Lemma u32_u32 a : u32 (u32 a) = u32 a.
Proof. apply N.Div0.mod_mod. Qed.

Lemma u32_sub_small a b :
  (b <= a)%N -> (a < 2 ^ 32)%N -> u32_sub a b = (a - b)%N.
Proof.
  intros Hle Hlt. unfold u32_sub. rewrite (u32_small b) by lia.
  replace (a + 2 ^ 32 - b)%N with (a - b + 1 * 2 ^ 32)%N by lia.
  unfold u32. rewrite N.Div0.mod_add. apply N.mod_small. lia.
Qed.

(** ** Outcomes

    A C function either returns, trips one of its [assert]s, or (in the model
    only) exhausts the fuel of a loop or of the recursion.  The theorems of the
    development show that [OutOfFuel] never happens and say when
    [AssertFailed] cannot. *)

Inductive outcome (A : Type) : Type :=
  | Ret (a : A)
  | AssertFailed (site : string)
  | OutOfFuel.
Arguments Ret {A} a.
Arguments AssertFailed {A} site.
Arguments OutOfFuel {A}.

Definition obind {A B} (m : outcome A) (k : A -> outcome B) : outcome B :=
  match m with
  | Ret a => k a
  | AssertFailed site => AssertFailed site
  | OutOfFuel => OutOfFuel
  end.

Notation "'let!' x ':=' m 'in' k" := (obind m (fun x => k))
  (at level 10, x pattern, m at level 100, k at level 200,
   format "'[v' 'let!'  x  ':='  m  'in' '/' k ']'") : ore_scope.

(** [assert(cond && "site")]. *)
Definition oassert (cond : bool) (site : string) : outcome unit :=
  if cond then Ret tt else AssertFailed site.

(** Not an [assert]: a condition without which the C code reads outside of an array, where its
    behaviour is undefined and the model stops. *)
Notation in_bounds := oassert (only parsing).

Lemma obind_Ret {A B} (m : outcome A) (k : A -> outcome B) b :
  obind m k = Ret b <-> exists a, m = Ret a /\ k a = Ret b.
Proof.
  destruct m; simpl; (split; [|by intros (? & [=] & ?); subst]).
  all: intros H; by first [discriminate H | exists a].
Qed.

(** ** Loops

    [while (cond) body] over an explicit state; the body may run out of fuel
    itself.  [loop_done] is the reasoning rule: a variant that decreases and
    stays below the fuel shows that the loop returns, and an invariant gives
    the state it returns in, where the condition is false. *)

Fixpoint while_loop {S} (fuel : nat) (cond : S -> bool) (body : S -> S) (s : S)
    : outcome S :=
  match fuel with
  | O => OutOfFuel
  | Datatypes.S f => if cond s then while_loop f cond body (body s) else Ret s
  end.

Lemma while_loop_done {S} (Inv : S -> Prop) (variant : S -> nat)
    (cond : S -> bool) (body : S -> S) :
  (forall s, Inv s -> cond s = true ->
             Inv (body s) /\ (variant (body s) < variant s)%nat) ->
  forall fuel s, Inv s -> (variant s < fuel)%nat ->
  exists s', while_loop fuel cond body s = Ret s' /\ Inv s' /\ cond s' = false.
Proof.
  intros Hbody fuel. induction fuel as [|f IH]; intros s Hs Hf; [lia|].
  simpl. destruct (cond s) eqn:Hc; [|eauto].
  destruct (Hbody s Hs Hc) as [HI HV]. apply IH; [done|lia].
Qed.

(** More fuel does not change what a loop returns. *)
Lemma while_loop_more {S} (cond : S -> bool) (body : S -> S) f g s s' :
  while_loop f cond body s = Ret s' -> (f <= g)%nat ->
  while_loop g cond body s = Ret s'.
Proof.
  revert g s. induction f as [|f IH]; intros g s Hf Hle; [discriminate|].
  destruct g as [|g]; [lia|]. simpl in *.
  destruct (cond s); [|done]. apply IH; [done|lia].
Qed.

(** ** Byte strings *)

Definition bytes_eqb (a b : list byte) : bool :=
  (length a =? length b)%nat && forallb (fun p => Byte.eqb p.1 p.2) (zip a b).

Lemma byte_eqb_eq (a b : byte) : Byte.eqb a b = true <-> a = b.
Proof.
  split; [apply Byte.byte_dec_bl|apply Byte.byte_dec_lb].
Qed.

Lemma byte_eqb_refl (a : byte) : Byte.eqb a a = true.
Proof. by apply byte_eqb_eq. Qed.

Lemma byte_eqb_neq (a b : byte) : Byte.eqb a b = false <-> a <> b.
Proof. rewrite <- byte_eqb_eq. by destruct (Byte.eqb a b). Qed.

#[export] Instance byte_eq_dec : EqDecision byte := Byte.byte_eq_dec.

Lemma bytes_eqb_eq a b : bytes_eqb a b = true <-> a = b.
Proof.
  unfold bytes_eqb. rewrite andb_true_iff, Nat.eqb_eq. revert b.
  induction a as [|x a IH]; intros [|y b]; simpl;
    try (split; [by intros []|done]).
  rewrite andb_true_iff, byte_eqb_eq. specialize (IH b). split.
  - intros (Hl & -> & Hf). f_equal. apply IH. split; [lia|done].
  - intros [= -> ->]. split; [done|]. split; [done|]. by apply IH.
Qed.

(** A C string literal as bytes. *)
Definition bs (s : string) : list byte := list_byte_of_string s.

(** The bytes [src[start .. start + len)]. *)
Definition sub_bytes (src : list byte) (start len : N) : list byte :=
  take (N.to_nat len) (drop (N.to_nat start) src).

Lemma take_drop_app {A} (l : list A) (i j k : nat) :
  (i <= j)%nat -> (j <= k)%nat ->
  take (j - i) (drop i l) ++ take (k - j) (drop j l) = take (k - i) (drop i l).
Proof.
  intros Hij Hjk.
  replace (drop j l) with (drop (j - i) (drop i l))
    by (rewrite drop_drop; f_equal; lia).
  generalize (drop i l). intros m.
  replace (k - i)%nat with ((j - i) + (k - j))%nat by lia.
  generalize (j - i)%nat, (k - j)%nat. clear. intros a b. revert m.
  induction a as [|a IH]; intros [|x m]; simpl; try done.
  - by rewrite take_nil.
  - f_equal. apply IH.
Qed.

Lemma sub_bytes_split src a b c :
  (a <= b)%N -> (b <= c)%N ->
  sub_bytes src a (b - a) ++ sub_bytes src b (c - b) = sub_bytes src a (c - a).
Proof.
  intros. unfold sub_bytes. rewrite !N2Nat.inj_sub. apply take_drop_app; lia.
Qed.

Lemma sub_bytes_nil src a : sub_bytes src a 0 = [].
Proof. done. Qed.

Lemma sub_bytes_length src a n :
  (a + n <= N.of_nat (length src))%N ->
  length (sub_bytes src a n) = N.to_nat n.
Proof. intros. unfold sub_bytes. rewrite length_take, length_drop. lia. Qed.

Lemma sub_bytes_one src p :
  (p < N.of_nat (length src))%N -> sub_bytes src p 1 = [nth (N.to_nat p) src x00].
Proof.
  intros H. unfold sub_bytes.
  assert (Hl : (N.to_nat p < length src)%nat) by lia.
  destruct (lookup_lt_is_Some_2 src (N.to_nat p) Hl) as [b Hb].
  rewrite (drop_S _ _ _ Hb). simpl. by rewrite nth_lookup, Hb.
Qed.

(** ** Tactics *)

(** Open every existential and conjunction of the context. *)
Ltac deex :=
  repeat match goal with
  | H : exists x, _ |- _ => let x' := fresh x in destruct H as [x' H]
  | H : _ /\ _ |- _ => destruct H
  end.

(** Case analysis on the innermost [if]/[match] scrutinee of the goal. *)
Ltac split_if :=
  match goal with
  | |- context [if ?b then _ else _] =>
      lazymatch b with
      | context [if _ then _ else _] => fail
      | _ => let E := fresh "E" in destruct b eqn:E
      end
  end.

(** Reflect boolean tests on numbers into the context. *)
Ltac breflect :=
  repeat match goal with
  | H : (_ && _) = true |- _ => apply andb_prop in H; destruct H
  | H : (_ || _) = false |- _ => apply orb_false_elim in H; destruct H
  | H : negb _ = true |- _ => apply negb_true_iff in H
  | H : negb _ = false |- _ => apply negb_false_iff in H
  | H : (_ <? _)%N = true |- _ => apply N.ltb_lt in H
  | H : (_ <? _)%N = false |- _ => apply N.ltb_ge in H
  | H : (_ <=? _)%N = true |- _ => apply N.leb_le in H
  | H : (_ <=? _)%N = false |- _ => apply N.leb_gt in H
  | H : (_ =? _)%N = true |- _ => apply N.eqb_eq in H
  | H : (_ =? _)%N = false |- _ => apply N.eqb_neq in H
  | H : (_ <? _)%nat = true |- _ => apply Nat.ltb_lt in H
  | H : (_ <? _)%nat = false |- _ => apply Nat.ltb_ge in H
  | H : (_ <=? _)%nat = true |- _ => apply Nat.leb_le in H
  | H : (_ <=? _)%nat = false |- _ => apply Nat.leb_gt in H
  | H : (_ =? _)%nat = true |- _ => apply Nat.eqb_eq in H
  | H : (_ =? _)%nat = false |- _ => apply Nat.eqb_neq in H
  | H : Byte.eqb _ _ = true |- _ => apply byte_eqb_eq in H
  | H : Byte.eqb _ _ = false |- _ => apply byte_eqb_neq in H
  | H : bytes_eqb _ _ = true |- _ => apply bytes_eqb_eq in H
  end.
┄┄┄┄┄┄┄┄┄┄┄┄┄┄┄┄┄┄┄┄
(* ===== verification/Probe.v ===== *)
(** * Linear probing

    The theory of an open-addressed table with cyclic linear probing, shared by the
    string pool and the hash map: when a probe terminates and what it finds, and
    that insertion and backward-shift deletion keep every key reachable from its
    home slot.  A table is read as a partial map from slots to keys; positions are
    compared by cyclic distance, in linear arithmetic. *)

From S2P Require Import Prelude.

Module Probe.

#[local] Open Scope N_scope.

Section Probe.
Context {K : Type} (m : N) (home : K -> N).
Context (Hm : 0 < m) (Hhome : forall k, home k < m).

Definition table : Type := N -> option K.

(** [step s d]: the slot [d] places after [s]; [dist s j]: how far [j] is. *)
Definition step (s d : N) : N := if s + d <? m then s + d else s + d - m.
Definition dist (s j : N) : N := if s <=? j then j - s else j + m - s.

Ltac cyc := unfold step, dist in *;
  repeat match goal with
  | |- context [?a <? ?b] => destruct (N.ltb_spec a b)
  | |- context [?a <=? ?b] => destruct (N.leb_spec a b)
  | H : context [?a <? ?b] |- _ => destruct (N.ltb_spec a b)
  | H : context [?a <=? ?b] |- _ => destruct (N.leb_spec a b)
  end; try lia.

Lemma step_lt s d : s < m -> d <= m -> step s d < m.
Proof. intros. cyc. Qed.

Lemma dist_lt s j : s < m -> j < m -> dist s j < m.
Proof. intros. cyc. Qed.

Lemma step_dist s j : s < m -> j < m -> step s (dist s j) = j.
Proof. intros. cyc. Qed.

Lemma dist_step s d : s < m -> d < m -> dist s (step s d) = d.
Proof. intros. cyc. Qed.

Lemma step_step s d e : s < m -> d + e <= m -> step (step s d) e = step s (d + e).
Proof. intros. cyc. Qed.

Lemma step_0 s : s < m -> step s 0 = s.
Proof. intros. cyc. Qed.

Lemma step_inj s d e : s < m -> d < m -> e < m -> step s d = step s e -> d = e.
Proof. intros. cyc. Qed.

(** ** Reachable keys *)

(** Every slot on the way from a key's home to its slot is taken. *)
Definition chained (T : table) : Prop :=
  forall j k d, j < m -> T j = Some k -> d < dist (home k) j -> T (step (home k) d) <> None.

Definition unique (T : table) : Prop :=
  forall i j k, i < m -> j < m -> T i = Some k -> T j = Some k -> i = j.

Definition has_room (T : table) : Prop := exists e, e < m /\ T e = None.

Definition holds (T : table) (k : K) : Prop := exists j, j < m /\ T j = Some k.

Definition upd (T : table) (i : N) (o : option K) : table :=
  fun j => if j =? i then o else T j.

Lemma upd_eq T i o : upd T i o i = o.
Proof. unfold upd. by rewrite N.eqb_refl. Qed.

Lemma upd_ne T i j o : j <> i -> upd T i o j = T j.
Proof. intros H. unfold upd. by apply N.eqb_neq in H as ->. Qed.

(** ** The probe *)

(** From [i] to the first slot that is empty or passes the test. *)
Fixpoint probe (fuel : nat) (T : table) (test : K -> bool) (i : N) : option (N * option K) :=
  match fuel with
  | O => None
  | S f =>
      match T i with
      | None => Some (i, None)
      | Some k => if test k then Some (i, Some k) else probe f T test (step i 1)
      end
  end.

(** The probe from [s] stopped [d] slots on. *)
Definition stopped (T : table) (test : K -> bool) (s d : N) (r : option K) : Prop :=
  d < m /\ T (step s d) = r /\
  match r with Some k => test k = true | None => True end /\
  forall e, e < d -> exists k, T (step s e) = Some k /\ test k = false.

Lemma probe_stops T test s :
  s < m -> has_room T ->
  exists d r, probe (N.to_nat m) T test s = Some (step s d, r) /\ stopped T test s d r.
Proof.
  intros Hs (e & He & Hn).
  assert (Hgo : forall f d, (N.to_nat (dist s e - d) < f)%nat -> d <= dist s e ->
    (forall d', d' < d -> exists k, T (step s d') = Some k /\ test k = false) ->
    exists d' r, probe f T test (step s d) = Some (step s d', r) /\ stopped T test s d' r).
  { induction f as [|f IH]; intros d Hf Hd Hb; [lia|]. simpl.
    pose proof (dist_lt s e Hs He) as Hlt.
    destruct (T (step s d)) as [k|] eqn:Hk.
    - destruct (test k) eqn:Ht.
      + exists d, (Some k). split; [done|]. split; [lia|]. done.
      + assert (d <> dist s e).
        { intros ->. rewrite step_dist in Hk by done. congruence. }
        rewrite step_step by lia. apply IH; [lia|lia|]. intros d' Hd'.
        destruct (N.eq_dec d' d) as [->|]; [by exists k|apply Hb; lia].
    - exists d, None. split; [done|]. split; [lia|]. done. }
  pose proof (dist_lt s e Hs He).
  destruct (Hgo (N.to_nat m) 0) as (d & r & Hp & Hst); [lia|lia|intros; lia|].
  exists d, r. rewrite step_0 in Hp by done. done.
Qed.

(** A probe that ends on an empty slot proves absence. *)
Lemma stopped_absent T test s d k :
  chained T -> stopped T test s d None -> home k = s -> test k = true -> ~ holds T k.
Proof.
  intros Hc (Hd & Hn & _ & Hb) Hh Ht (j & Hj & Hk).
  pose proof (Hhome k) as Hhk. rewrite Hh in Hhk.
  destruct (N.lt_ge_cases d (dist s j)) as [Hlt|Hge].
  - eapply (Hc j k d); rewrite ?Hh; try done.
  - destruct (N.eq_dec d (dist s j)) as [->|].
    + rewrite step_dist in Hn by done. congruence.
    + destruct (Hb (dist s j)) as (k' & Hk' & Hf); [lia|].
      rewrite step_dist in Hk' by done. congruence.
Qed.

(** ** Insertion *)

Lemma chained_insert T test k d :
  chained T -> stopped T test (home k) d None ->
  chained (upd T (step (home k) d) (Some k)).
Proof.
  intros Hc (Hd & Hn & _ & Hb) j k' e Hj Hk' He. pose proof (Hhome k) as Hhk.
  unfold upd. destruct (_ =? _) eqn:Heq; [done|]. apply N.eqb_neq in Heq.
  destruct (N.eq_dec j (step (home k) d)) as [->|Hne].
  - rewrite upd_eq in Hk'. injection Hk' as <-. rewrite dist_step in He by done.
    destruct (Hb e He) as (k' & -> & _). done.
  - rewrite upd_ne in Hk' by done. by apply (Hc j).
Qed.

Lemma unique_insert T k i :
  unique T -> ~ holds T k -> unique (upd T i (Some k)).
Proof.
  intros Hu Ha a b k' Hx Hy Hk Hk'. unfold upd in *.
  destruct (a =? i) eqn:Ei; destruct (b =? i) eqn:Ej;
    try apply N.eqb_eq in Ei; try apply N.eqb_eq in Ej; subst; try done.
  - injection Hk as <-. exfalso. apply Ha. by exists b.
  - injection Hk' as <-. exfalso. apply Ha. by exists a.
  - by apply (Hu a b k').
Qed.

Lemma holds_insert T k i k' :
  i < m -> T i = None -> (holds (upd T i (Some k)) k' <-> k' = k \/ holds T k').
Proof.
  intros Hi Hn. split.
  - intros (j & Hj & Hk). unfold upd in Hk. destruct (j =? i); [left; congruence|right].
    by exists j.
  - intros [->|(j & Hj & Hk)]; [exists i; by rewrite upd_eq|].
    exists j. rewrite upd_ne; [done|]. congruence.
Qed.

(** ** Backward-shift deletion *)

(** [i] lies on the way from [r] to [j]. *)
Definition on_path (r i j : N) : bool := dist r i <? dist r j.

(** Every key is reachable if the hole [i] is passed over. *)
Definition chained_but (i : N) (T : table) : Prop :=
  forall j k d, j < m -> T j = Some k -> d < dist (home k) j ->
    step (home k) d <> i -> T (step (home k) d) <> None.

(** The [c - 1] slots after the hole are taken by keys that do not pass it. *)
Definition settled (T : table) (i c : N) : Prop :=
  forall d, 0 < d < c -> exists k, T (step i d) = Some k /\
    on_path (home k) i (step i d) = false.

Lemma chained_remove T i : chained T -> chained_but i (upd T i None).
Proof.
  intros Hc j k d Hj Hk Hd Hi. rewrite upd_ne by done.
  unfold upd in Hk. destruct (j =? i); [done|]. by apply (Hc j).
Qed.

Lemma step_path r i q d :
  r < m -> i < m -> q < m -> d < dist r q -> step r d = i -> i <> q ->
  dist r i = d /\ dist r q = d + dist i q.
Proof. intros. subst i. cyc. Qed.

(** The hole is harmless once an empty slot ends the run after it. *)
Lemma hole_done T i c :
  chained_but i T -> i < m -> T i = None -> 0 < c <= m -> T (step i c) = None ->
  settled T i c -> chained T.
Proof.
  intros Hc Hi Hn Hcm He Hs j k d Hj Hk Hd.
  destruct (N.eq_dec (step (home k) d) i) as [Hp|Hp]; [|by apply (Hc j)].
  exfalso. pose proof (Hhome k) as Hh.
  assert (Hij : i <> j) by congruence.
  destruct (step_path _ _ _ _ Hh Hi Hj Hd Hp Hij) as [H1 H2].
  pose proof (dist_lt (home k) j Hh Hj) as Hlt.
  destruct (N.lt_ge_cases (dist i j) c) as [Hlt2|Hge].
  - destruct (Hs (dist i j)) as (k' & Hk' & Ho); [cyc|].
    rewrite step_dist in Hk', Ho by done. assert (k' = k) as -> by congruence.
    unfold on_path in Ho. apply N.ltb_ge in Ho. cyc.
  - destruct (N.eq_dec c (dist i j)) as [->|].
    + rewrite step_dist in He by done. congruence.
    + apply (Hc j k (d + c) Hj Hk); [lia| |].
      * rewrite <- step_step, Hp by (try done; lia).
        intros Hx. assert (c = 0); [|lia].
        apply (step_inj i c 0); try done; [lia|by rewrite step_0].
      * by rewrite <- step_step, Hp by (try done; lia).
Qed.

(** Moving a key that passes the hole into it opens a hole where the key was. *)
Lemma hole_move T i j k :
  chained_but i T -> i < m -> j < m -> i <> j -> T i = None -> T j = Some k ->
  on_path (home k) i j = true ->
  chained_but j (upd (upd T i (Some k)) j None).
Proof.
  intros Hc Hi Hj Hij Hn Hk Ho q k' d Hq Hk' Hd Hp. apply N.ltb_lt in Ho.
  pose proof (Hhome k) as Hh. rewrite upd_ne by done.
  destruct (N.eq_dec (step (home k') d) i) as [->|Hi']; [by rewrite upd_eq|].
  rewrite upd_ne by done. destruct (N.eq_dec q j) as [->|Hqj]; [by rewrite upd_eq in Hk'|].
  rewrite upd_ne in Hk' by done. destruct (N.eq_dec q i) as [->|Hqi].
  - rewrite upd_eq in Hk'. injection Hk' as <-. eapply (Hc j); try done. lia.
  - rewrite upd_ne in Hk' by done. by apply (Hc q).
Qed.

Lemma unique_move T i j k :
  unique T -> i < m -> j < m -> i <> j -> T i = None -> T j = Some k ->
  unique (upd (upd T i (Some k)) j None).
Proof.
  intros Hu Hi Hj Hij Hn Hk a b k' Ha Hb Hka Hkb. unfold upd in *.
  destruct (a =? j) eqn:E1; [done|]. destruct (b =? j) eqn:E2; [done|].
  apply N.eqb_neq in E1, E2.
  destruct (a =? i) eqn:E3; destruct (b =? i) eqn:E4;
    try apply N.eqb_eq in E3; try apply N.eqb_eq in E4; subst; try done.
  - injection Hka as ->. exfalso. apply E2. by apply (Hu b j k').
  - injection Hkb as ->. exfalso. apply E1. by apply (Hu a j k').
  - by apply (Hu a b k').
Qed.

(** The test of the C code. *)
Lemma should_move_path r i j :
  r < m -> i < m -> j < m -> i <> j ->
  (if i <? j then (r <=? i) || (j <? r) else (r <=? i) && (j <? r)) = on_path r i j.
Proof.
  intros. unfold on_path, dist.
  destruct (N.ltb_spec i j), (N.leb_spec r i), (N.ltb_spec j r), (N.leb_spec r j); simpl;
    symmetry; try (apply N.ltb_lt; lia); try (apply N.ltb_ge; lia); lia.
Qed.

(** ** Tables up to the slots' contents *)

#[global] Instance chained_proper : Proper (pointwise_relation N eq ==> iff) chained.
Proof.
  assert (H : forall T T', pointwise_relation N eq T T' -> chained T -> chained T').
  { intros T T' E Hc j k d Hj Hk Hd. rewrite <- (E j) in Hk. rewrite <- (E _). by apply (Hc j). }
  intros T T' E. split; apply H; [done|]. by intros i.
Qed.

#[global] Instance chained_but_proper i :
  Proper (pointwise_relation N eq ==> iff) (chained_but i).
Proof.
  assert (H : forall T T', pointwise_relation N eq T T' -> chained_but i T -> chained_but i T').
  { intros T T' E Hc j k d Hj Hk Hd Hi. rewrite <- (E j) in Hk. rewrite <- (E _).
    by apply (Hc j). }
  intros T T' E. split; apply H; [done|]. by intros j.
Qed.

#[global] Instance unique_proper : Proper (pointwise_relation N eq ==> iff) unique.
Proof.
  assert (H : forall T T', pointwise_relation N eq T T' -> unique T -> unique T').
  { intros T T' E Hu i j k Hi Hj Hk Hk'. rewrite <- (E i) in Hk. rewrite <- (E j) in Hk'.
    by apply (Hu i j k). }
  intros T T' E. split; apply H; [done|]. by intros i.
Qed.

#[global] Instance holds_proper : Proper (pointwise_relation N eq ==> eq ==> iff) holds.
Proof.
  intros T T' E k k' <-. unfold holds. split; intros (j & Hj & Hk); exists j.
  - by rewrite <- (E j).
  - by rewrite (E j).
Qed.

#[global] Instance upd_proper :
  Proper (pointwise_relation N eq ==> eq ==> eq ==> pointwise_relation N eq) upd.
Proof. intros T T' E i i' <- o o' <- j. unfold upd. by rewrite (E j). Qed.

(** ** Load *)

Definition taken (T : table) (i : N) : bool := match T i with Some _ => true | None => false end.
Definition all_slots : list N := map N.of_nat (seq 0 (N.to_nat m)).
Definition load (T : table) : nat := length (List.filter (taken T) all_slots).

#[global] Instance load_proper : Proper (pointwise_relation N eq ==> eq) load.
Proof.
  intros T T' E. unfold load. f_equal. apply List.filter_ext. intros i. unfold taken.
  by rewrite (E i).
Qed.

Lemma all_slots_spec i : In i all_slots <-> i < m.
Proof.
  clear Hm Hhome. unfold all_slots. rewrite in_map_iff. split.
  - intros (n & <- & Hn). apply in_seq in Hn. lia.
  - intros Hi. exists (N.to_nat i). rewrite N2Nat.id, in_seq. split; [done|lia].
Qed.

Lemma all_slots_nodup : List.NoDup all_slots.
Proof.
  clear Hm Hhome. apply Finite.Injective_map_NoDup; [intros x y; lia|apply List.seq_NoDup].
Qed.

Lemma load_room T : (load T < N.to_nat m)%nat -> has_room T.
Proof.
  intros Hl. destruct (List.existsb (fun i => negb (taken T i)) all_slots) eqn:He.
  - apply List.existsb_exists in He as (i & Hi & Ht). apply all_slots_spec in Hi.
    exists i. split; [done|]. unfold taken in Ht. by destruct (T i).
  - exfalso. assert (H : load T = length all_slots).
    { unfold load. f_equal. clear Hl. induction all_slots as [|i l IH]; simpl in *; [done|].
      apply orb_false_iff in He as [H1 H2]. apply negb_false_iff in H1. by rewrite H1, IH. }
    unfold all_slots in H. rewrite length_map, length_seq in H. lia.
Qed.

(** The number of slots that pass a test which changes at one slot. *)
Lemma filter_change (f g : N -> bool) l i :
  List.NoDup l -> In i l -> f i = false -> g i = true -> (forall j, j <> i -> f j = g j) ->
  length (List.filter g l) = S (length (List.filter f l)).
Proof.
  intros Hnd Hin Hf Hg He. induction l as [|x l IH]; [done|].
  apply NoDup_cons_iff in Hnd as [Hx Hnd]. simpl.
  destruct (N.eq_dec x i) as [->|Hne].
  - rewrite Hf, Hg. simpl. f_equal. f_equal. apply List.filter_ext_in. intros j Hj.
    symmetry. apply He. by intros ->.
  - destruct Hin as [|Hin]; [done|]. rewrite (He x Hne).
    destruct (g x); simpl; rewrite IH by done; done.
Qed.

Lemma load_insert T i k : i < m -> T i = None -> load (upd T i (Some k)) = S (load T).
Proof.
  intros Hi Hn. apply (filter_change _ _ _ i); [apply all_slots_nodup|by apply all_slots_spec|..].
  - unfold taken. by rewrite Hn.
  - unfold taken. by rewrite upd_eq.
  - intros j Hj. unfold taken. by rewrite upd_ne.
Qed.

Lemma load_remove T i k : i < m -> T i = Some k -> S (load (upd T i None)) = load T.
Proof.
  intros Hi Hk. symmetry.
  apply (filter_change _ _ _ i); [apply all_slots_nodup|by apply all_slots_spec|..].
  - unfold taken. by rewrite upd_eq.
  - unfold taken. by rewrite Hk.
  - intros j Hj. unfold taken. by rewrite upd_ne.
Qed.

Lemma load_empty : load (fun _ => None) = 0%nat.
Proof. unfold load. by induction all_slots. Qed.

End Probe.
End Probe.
┄┄┄┄┄┄┄┄┄┄┄┄┄┄┄┄┄┄┄┄
→ What you have to do
Copy word for word the stretch of entries above from the line that has "rewrite step_dist in Hk' by" through the line that has "- intros [->|(j", both ends included, and nothing outside it.

→ Answer to this problem
      rewrite step_dist in Hk' by done. congruence.
Qed.

(** ** Insertion *)

Lemma chained_insert T test k d :
  chained T -> stopped T test (home k) d None ->
  chained (upd T (step (home k) d) (Some k)).
Proof.
  intros Hc (Hd & Hn & _ & Hb) j k' e Hj Hk' He. pose proof (Hhome k) as Hhk.
  unfold upd. destruct (_ =? _) eqn:Heq; [done|]. apply N.eqb_neq in Heq.
  destruct (N.eq_dec j (step (home k) d)) as [->|Hne].
  - rewrite upd_eq in Hk'. injection Hk' as <-. rewrite dist_step in He by done.
    destruct (Hb e He) as (k' & -> & _). done.
  - rewrite upd_ne in Hk' by done. by apply (Hc j).
Qed.

Lemma unique_insert T k i :
  unique T -> ~ holds T k -> unique (upd T i (Some k)).
Proof.
  intros Hu Ha a b k' Hx Hy Hk Hk'. unfold upd in *.
  destruct (a =? i) eqn:Ei; destruct (b =? i) eqn:Ej;
    try apply N.eqb_eq in Ei; try apply N.eqb_eq in Ej; subst; try done.
  - injection Hk as <-. exfalso. apply Ha. by exists b.
  - injection Hk' as <-. exfalso. apply Ha. by exists a.
  - by apply (Hu a b k').
Qed.

Lemma holds_insert T k i k' :
  i < m -> T i = None -> (holds (upd T i (Some k)) k' <-> k' = k \/ holds T k').
Proof.
  intros Hi Hn. split.
  - intros (j & Hj & Hk). unfold upd in Hk. destruct (j =? i); [left; congruence|right].
    by exists j.
  - intros [->|(j & Hj & Hk)]; [exists i; by rewrite upd_eq|].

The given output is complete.